Dalam kondisi tertentu manusia kadang dihadapkan pada suatu pilhan yang tentunya harus ia jalani. Pilihan itu pun kadang lebih dari satu dan tidak jarang pula ada yang bertentangan dengan aturan yang berlaku. Pilihan mana yang akan dipilih itu tergantung kata hati nurani mana yang lebih kuat. Namun, apabila kita melakukan suatu perbuatan yang bertentangan dengan aturan tetapi itu demi kebaikan bersama, apakah itu salah? Pertanyaan seperti itu sering muncul atau bahkan beberapa diantara kita sudah mengalaminya. Masalah salah atau tidak itu tergantung dari sudut mana kita menilainya. Hati nurani pasti merasa bersalah kalau yang kita lakukan itu memang melanggar aturan. Saat mengambil keputusan, tanyalah pada hati nurani yang paling dalam. Jangan sampai kita melakukan tindakan yang bertentangan dengan hati nurani. Banyak kasus orang menyesal di kemudian hari setelah melakukan perbuatan yang bertentangan dengan kata hatinya dan perbuatan itu pun melanggar aturan yang ada. Oleh sebab itu, jangan mengabaikan apa kata hati kita dan ajgalah hati nurani kita agar tetap luhur, artinya dapat membedakan mana yang baik dan mana yang buruk.

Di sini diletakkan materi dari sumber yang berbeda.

(** * placentagen: analyse_tree

    A shallow embedding of [source/placentagen/analyse_tree.py] and the
    properties of its order classifier, terminal finder, grid binners and
    ellipsoid/grid volume routine.

    Conventions of the embedding.
    - A numpy array is a [list]; reading or writing outside its bounds
      raises [IndexError], as numpy does for the non-negative indices the
      module uses.
    - Python exceptions and [sys.exit] are values of [exn]; a function that
      may raise returns [result A].
    - Integer arrays ([dtype=int]) hold element numbers, node numbers and
      counters.  They are bounded by the sizes of the input arrays, so they
      are modelled by [nat]; no 64-bit wrap-around can occur.
    - Floating-point arrays are modelled over a numeric interface [Num],
      with one instance for binary64 ([float]) and one for exact rational
      arithmetic ([Q]). *)

From Stdlib Require Import ZArith QArith Qround Qabs Floats Lia String.
From stdpp Require Import base list sorting strings pretty.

Lalu bagaimana peran hati nurani, terutama dalam etika kerja? Dan apakah hati nurani diperlukan dalam menciptakan suatu kondisi kerja yang berpegang pada etika atau norma? Pertanyaan itulah yang akan dibahas juga dalam blog kali ini. Jika seseorang ingin bekerja dengan baik dan profesional, tentu etika dan norma kerja serta hati tentu tidak dapat dipisahkan satu dengan yang lainnya. Peraturan kerja telah ditentukan oleh pihak manajemen dan etika kerja tentu tidak lepas dari aturan-aturan yang telah dibuat tersebut. Apabila ada yang menyimpang atau melanggar aturan tersebut, hati lah yang menjadi control terakhir. Di situlah hati diperlukan untuk menilai apakah perbuatan yang dilakukannya itu sudah sesuai dengan aturan, dan jika tidak sesuai dengan aturan apakah perbuatannya itu perlu diperbaiki atau tidak.
Seorang pekerja yang baik seharusnya selalu menaati peraturan yang berlaku di tempat kerjanya. Seorang pekerja juga akan dituntut untuk selalu melakukan pekerjaan atau tugasnya dengan baik serta tidak melanggar aturan yang ada. Oleh karena itu, seorang pekerja perlu memiliki hati nurani yang peka terhadap lingkungan sekitar, terutam terhadap autran yang telah ditetapkan. Tanyakan pada hati nurani apabila akan melakukan suatu pekerjaan, apakah perbuatan itu sudah sesuai dengan aturan yang berlaku atau justru sebaliknya perbuatan itu melanggar aturan. Jika hati nurani bekerja dengan baik dan selalu mengarahkan kita ke perbuatan yang sesuai dengan aturan, niscaya kita akan berhasil.
Orang yang bekerja dengan hati dan orang yang bekerja tanpa hari, tentu berbeda jauh. Orang yang bekerja dengan hari, akan melakukan pekerjaannya dengan senang dan hasilnya juga akan maksimal. Selain itu, apa yang dikerjakannya selalu menaati aturan yang ada. Berbeda dengan orang yang bekerjanya tanpa menggunakan hati. Dia akan bekerja seenaknya sendiri dan dengan terpaksa. Ia cendrung juga untuk melanggar aturan yang ada. Dengan demikian, hasil kerjanya tentu kurang memuaskan. Sehingga hati nurani juga berperan dalam menentukan hasil kerja seseorang. Kinerja seseorang juga dapat didukung oleh adanya hati nurani. Jadi, bekerjalah dengan memegang teguh pada aturan dan selalu mendengarkan suara hati nurani kita.